§ **Task brief**: Read through the listing below and copy each line in which the word "Theorem" occurs.

§ **Entries shown**:
---
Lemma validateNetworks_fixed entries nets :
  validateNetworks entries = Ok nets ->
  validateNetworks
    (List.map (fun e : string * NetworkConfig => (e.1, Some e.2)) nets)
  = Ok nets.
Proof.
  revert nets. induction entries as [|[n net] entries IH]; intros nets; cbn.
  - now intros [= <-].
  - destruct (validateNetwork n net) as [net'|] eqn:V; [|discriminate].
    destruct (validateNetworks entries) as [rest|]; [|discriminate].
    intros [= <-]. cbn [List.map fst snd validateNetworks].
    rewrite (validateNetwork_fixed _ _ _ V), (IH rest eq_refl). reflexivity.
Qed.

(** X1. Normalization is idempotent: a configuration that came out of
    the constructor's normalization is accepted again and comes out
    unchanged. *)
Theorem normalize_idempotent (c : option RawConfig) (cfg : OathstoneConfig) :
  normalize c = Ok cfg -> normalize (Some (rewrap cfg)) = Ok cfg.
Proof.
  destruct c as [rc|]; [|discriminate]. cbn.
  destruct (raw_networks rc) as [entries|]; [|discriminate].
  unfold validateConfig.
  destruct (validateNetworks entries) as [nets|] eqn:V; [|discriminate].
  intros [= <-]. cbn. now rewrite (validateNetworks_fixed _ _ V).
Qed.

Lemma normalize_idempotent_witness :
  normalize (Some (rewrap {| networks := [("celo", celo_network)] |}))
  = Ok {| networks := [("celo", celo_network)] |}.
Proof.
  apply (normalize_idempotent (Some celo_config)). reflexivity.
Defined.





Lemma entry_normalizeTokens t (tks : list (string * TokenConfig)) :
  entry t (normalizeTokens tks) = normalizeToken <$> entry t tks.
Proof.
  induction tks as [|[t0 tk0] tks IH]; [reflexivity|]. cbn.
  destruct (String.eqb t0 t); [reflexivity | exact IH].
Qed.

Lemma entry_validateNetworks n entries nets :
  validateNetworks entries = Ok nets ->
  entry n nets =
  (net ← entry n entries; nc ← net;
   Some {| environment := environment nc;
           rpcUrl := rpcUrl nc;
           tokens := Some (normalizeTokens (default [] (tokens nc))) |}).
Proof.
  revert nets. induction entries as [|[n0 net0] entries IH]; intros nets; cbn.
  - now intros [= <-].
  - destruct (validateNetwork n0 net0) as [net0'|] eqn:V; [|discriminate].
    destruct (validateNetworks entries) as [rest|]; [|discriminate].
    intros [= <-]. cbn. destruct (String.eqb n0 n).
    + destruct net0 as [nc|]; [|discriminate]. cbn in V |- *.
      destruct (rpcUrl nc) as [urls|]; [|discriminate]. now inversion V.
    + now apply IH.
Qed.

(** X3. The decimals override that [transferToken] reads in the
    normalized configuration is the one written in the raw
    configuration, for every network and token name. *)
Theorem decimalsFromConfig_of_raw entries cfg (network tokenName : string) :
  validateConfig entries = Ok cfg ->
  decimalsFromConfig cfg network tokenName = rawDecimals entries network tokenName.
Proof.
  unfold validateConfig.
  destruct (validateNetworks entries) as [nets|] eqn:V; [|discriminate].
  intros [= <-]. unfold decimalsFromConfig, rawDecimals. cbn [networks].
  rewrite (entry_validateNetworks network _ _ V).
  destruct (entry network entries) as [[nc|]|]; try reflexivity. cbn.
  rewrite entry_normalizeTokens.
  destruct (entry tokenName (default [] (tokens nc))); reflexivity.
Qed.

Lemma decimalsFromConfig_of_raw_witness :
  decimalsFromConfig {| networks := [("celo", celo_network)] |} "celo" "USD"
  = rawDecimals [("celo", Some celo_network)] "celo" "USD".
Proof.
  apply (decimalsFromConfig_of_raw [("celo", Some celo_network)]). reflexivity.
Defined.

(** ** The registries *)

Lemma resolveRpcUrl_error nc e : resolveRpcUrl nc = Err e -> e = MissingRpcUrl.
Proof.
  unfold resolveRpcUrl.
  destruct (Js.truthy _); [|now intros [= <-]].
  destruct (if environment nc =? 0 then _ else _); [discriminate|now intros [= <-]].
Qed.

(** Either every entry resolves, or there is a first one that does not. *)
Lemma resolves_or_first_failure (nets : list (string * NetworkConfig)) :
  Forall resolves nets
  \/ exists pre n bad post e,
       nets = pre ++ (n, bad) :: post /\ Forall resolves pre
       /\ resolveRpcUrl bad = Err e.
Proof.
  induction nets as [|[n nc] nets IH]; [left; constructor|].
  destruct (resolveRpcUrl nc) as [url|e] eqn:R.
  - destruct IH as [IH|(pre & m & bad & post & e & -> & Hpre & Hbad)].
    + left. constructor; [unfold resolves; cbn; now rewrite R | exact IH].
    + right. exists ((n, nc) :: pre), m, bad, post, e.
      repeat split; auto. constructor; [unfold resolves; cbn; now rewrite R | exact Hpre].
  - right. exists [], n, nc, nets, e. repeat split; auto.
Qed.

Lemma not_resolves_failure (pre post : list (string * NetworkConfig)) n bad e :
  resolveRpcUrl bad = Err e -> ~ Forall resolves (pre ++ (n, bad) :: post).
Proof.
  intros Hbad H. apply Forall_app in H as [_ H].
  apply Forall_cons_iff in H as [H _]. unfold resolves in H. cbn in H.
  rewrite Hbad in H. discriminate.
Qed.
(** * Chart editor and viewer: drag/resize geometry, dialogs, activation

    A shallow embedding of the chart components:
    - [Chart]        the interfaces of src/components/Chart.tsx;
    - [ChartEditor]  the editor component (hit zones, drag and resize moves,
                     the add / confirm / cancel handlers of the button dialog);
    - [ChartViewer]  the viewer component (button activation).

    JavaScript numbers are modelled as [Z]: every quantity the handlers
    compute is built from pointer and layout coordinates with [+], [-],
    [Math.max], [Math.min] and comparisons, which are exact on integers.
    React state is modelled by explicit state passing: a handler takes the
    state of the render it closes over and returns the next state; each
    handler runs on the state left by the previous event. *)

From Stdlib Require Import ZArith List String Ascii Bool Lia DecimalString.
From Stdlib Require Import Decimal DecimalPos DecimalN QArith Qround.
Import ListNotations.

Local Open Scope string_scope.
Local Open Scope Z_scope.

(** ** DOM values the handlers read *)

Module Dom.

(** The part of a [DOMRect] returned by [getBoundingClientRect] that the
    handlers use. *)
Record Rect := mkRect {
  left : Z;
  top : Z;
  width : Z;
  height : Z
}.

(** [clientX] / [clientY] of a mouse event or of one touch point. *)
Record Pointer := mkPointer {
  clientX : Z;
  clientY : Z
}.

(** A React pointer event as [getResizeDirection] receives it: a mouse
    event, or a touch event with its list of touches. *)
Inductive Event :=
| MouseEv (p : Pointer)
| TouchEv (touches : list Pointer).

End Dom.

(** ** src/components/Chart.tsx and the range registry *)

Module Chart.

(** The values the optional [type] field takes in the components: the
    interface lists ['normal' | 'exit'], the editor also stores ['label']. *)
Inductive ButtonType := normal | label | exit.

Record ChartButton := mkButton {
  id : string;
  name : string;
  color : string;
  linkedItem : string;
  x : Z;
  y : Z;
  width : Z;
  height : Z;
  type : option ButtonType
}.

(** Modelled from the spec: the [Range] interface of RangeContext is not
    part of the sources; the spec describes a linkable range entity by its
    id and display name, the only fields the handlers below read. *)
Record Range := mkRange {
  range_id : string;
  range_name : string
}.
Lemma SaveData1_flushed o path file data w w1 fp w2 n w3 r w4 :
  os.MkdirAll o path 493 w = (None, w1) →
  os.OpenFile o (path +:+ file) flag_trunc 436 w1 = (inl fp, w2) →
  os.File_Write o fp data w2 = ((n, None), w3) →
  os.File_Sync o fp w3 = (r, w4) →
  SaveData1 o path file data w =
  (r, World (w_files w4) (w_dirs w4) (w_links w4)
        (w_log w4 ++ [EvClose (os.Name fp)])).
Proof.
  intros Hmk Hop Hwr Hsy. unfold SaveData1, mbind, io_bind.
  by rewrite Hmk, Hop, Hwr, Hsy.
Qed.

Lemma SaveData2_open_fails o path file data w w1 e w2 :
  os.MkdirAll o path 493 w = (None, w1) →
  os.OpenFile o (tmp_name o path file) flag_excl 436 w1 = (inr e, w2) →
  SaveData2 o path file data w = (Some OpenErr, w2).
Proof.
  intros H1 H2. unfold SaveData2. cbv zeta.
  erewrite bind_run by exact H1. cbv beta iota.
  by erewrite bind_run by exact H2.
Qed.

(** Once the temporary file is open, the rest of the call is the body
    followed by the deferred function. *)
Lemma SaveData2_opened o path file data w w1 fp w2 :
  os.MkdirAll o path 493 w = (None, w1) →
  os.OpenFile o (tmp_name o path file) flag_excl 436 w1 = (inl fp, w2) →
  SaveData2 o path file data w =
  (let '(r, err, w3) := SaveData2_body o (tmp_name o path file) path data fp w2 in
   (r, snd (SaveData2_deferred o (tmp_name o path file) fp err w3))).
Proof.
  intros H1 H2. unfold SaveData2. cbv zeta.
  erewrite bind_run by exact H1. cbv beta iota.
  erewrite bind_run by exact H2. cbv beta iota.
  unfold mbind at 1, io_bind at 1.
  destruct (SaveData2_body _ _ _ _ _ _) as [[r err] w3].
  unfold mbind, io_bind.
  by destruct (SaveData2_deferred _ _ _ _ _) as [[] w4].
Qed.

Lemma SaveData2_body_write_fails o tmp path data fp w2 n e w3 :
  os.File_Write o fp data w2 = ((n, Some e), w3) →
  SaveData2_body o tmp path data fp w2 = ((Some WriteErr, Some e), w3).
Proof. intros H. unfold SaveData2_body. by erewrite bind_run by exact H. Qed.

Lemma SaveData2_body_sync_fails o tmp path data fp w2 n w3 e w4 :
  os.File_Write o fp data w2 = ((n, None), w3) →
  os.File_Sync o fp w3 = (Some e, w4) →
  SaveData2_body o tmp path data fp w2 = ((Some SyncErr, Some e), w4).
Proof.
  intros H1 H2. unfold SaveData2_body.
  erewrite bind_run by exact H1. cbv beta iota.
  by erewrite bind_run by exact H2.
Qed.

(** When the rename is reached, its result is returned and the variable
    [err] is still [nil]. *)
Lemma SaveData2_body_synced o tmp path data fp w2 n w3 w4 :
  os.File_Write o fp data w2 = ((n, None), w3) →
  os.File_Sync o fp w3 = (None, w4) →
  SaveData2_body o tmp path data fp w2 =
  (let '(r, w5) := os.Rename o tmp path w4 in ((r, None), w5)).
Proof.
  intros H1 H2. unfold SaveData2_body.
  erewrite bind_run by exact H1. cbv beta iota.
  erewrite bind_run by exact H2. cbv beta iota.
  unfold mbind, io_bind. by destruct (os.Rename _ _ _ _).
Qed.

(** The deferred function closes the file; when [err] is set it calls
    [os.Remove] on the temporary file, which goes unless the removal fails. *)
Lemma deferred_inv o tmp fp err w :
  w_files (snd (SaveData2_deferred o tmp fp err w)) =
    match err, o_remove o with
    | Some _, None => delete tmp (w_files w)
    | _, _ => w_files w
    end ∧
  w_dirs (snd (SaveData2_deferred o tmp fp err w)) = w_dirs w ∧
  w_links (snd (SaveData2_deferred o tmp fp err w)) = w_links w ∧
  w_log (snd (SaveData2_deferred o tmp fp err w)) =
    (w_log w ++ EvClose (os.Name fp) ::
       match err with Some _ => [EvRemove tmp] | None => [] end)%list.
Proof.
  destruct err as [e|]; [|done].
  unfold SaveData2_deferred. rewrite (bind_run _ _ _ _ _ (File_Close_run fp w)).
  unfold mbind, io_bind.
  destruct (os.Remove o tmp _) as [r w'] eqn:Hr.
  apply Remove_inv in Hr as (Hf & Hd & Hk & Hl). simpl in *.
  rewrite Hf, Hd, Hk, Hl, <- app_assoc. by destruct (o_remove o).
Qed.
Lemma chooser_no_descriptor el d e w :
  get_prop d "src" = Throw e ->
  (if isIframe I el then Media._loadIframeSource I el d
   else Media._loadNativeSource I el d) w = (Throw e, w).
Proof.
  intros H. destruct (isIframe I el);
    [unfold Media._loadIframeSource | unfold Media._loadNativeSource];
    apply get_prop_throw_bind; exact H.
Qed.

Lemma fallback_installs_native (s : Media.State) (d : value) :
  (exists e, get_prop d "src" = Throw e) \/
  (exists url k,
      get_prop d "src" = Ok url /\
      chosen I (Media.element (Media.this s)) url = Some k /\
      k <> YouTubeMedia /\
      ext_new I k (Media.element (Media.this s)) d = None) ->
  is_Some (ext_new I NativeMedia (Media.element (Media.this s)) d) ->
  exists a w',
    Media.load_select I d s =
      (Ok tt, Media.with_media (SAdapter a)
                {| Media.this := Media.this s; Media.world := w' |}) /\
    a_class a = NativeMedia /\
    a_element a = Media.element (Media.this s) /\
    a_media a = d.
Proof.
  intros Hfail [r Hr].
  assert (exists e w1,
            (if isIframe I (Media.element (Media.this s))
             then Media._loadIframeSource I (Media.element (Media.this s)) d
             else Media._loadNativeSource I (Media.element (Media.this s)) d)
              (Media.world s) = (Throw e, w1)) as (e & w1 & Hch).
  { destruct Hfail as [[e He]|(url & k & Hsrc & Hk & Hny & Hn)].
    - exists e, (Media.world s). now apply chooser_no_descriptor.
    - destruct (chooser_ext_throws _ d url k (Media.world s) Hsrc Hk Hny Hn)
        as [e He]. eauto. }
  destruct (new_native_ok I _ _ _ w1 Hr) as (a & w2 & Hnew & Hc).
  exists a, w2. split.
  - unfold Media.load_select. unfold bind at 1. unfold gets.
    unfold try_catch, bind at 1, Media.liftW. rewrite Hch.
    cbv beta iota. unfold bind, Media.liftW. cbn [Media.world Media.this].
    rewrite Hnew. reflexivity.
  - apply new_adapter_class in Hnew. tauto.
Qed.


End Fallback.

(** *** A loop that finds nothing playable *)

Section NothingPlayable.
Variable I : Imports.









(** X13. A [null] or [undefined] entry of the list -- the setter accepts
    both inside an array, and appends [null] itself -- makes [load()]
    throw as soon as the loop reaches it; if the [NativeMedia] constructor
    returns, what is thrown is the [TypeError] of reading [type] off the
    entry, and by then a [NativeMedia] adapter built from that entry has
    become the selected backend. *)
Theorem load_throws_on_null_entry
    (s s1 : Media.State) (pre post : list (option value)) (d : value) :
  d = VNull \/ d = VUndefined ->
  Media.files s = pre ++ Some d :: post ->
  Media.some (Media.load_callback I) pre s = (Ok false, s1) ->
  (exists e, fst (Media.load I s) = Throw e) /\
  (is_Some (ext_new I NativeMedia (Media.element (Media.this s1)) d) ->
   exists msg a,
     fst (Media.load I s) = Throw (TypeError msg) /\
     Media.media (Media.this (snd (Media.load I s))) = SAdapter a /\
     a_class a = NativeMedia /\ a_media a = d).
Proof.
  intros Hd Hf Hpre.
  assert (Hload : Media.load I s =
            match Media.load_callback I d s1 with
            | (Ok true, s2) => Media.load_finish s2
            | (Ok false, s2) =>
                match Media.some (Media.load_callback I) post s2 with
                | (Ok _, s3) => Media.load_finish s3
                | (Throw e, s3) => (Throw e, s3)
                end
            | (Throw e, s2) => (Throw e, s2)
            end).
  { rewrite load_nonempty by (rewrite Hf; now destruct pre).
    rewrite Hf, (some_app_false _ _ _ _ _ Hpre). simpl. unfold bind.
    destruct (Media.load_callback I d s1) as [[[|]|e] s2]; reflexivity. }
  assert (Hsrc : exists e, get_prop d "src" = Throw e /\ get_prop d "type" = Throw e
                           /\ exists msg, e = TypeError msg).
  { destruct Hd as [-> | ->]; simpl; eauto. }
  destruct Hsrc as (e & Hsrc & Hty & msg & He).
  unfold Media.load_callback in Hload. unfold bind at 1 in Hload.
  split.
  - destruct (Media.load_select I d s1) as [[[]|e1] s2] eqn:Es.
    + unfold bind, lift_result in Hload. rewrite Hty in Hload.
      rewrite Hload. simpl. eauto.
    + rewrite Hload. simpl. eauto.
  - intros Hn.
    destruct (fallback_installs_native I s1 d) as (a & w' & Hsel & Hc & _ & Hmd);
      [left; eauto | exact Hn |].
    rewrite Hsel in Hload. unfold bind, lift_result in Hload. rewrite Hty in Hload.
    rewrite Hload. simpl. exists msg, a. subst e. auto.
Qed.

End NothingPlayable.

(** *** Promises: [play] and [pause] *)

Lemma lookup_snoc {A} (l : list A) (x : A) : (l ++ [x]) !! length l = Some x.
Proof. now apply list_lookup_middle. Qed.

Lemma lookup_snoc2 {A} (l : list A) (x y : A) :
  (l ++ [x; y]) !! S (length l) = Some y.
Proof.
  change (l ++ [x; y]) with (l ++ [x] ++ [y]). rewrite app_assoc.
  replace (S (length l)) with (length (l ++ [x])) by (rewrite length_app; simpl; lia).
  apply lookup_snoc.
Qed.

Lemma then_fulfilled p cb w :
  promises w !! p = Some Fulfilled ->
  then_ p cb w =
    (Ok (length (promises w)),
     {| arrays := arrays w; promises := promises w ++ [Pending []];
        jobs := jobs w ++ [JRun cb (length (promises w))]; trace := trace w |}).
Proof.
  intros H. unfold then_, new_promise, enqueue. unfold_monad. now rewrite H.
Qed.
---
§ **Answer for the task**:
Theorem normalize_idempotent (c : option RawConfig) (cfg : OathstoneConfig) :
Theorem decimalsFromConfig_of_raw entries cfg (network tokenName : string) :
Theorem load_throws_on_null_entry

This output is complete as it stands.